= Leopold Saverio Vaccaro =

Leopold Saverio Vaccaro was a noted Italian-born American surgeon and scientist who was decorated for assisting with the reconstruction of Italy in the aftermath of World War I.

==Biographical Information==

Born February 2, 1887, in Rionero in Vulture, Italy, to Giovanni Battista Vaccaro, a tailor, and Maria Rachele Laus. Vaccaro immigrated to the United States from his native country as a child, in 1902. He took his medical training at the Medico-Chirurgical College of Philadelphia, graduating in 1916. In the first years of his career, he worked as a staff surgeon at munitions plants run by E.I. DuPont de Numours Co., served in the Delaware National Guard, and made trips to Chile to do medical research.

In 1921 he was made Chevalier of the Crown of Italy for his efforts raising one quarter million dollars for rehabilitation of that country after World War I. His medical career was taking off at the same time, as he joined the staff of Pennsylvania Hospital and was appointed to the medical faculty of the University of Pennsylvania. He published on a range of topics, both medical and historical. He had an academic interest in Leonardo da Vinci.

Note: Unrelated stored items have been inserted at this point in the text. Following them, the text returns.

(* ===== verification/EngineSample.v ===== *)
(** * A run of the engine over the local path.

    Two engines of one process: this one registers memory, learns of the other,
    imports a region the other published, writes to it and polls.  Every state
    of the run is computed by the definitions of the other files; the theorems
    about all runs are applied to it here. *)

From stdpp Require Import base list gmap strings numbers.
From S2P Require Import Prelude Float64 Types Wire Region Metadata Provider Request SubOps.
From S2P Require Import EngineCore EngineInv EngineMemory EnginePeers Engine EngineSafe.
From S2P Require Import ByteMemory LocalPath.

(** A device whose events have all completed. *)

#[export] Instance no_device : DeviceWorld unit := {
  event_recorded _ _ := true;
  event_query d _ := (d, (Status.kOk, true))
}.

Module Sample.

Definition cfg : EngineConfig := {|
  cfg_device := SampleLocal.host;
  cfg_progress := ProgressMode.kExplicit;
  cfg_qp_per_peer := 1;
  cfg_chunk_bytes := 2;
  cfg_wr_batch := 16;
  cfg_cq_batch := 16;
  cfg_max_inflight_requests := 4096;
  cfg_scheduler_quantum_bytes := 4;
  cfg_registration_cache_entries := 64;
  cfg_cc := CongestionControl.kOff;
  cfg_cc_window_bytes := 4194304;
  cfg_notify_queue_depth := 1024;
  cfg_notify_max_payload := 4096;
  cfg_completion_queue_depth := 16384;
  cfg_ready_queue_depth := 16384;
  cfg_preferred_provider := EmptyString
|}.

Definition mine : Identity := mkIdentity 1 2 3.
Definition theirs : Identity := mkIdentity 1 2 4.
Definition device : option DeviceBackend := None.

Definition W : Type := World LocalProvider unit.
Abbreviation step := (world_step (P := LocalProvider) (D := unit) cfg mine device).

Definition metadata : list Z :=
  encode_envelope theirs 0 [("local"%string, bytes_of_string "local")].

Definition descriptor : list Z :=
  encode_descriptor (mkRegionDescriptor 2 0 theirs 9 1 8192 64 1
    [mkProviderKey "local"%string 1] DeviceKind.kHost 0 15).

Definition opts : TransferOptions := mkTransferOptions [] false false 0.

Definition local_view : RegionView := mkRegionView 1 (mkSpan 0 5).
Definition remote_view : RegionView := mkRegionView 9 (mkSpan 32 5).

Definition call_ (e : Engine LocalProvider unit) (w : W) : W :=
  mkWorld e (w_prepared w) (w_parts w).

Definition w0 : W := init_world [SampleLocal.world] tt.
Definition w1 : W :=
  call_ (with_cm (w_e w0)
    (fst (register_memory cfg device mine 4096 16 15 (e_core (w_e w0), e_mem (w_e w0))))) w0.
Definition w2 : W :=
  call_ (with_ct (w_e w1) (fst (add_peer mine 0 metadata (e_core (w_e w1), e_peers (w_e w1))))) w1.
Definition w3 : W :=
  call_ (set_peers (fst (import_region (c_providers (e_core (w_e w2))) 1 descriptor
    (e_peers (w_e w2)))) (w_e w2)) w2.

(** The submission: prepared, admitted, posted. *)

Definition prep : Engine LocalProvider unit * (Status.t + Prepared) :=
  submit_prepare cfg device 1 [local_view] [remote_view] opts SubOpKind.kWrite (w_e w3).

Definition pr : Prepared :=
  match snd prep with
  | inr pr => pr
  | inl _ => mkPrepared (new_request 0 SubOpKind.kRead 0 0) [] [] []
  end.

Definition w4 : W := mkWorld (fst prep) (pr :: w_prepared w3) (w_parts w3).

Definition adm : Engine LocalProvider unit * (Status.t + list PendingSubmit) :=
  submit_admit pr (w_e w4).
Definition parts : list PendingSubmit := match snd adm with inr l => l | inl _ => [] end.
Definition w5 : W := mkWorld (fst adm) ([] ++ []) (parts ++ w_parts w4).

Definition part : PendingSubmit :=
  match parts with p :: _ => p | [] => mkPending 0 [] 0 0 None [] end.
Definition w6 : W := mkWorld (post_part cfg part (w_e w5)) (w_prepared w5) ([] ++ []).

(** Progress ends it, then the region is deregistered. *)

Definition w7 : W := call_ (fst (progress cfg device (w_e w6))) w6.
Definition dereg : (Core LocalProvider unit * Memory) * Status.t :=
  deregister_memory (peers_to_tell (e_peers (w_e w7))) 1 (e_core (w_e w7), e_mem (w_e w7)).
Definition w8 : W := call_ (with_cm (w_e w7) (fst dereg)) w7.

Definition req_of (w : W) : RequestImpl :=
  default (new_request 0 SubOpKind.kRead 0 0) (c_reqs (e_core (w_e w)) !! 1).

(** After the post two of the three pieces are with the transport and one waits
    its turn; one progress turn later it has all arrived. *)

Example run_states :
  (state_ (req_of w6), state_ (req_of w7)) = (RequestState.kInflight, RequestState.kSucceeded)
  ∧ (fun p => length (pd_ops p)) <$> c_pending (e_core (w_e w6)) = [1%nat]
  ∧ (fun p => load (lw_memory (lp_world p)) 8224 5) <$> c_providers (e_core (w_e w7))
    = [[10; 11; 12; 13; 14]]
  ∧ snd dereg = Status.kOk.
Proof. vm_compute. repeat split. Qed.

Lemma step1 : step w0 w1.
Proof. apply (ws_call cfg mine device w0), call_register; unfold uw; lia. Qed.

Lemma step2 : step w1 w2.
Proof. apply (ws_call cfg mine device w1), call_add_peer. Qed.

Lemma step3 : step w2 w3.
Proof. apply (ws_call cfg mine device w2), call_import. Qed.

Lemma step4 : step w3 w4.
Proof.
  apply (ws_prepare cfg mine device w3 1 [local_view] [remote_view] opts SubOpKind.kWrite).
  - vm_compute. reflexivity.
  - repeat constructor; unfold uw; cbn; lia.
  - vm_compute. reflexivity.
Qed.

Lemma step5 : step w4 w5.
Proof. refine (ws_admit cfg mine device w4 [] pr [] _ _ _ _); vm_compute; reflexivity. Qed.

Lemma step6 : step w5 w6.
Proof. refine (ws_post cfg mine device w5 [] part [] _). vm_compute. reflexivity. Qed.

Lemma step7 : step w6 w7.
Proof. apply (ws_call cfg mine device w6), call_progress. Qed.

Lemma start_idle : ∀ j, total_out [SampleLocal.world] j = 0%nat.
Proof. done. Qed.

Lemma reach5 : reachable cfg mine device w5.
Proof.
  exists [SampleLocal.world], tt. split; [exact start_idle|].
  eauto 10 using rtc_l, rtc_refl, step1, step2, step3, step4, step5.
Qed.

Lemma reachable_step w w' : reachable cfg mine device w → step w w' → reachable cfg mine device w'.
Proof. intros (ps & d & O & H) S. exists ps, d. split; [done|]. by eapply rtc_r. Qed.

Lemma reach6 : reachable cfg mine device w6.
Proof. eapply reachable_step; [apply reach5|apply step6]. Qed.

Lemma reach7 : reachable cfg mine device w7.
Proof. eapply reachable_step; [apply reach6|apply step7]. Qed.

Lemma req7 : c_reqs (e_core (w_e w7)) !! 1 = Some (req_of w7).
Proof. vm_compute. reflexivity. Qed.

(** Its registration cached once more. *)

Definition cached : Memory :=
  snd (cache_registration cfg 1 (e_core (w_e w1), e_mem (w_e w1))).

End Sample.

(** ** The theorems about all runs, at this one *)


Lemma ended_transfers_idle_witness :
  Forall (fun p => outstanding p 1 = 0%nat) (c_providers (e_core (w_e Sample.w7))).
Proof.
  apply list.Forall_forall.
  refine (proj1 (ended_transfers_idle Sample.cfg Sample.mine Sample.device Sample.w7 1
    (Sample.req_of Sample.w7) _ Sample.reach7 Sample.req7 _ _ _)).
  - vm_compute. congruence.
  - vm_compute. reflexivity.
  - vm_compute. reflexivity.
  - change (e_reaped (w_e Sample.w7)) with (∅ : gset Z). apply not_elem_of_empty.
Defined.

Lemma inflight_can_end_witness :
  (∃ p, p ∈ c_providers (e_core (w_e Sample.w6)) ∧ (0 < outstanding p 1)%nat)
  ∨ (∃ p, p ∈ c_pending (e_core (w_e Sample.w6)) ++ w_parts Sample.w6 ∧ pd_req p = 1).
Proof.
  refine (inflight_can_end Sample.cfg Sample.mine Sample.device Sample.w6 1 _ Sample.reach6 _).
  - vm_compute. congruence.
  - apply (bool_decide_unpack _). vm_compute. exact I.
Defined.


Lemma deregistered_region_unused_witness :
  snd Sample.dereg = Status.kOk
  ∧ ∀ j r, j ∈ c_inflight (e_core (w_e Sample.w8)) →
      c_reqs (e_core (w_e Sample.w8)) !! j = Some r → 1 ∉ held_regions (att_ r).
Proof.
  assert (Hk : snd Sample.dereg = Status.kOk) by (vm_compute; reflexivity). split; [exact Hk|]. intros j r.
  refine (deregistered_region_unused Sample.cfg Sample.mine Sample.device Sample.w7 1
    (fst Sample.dereg) Sample.w8 j r _ Sample.reach7 _ (rtc_refl _ _)).
  - vm_compute. congruence.
  - rewrite <- Hk. exact (surjective_pairing Sample.dereg).
Defined.

Lemma registrations_live_while_held_witness :
  Forall (fun g => is_Some (m_regs (e_mem (w_e Sample.w1)) !! g)) (m_cache (e_mem (w_e Sample.w1))).
Proof.
  apply list.Forall_forall.
  refine (proj1 (proj2 (registrations_live_while_held Sample.cfg Sample.device Sample.mine
    (e_core (w_e Sample.w0))
    (fst (register_memory Sample.cfg Sample.device Sample.mine 4096 16 15
       (e_core (w_e Sample.w0), e_mem (w_e Sample.w0)))) _))).
  apply rtc_once, ms_register; unfold uw; lia.
Defined.

Lemma cache_bound_witness :
  Z.of_nat (length (m_cache Sample.cached)) <= 64
  ∨ ∀ x, x ∈ m_cache Sample.cached → x = 1 ∨ handles_of Sample.cached x ≠ [].
Proof.
  refine (cache_bound Sample.cfg 1 (e_core (w_e Sample.w1)) (e_mem (w_e Sample.w1)) _).
  vm_compute. congruence.
Defined.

Further decorations earned by Vaccaro include the title Commander of the Crown of Italy and an honorary medical degree from the University of Rome La Sapienza. Vaccaro was married to Pierina Chiera, who was the sister of the archaeologist and writer Edward Chiera, discoverer of the famed clay tablets of Nuzi.

==Legacy==

Vaccaro has been described as a "community spokesman" by Historian Richard A. Varbero in Allen Freeman Davis and Mark H. Haller's book The Peoples of Philadelphia: A History of Ethnic Groups and Lower-class Life: 1790-1940. Varbero reprinted a quote of Vaccaro's that originally appeared in January 1929 in the Italian-American newspaper, La Libera Parola, concerning 'Americanization.' In that article, Vaccaro stated "The ideals preached by the Americanization teacher do not coincide with the attitude of the gang boss, the native union man, the fellow workingman, who, although compelled economically to work with the alien, would not voluntarily have him as a neighbor. Theory and practice are not synonymous."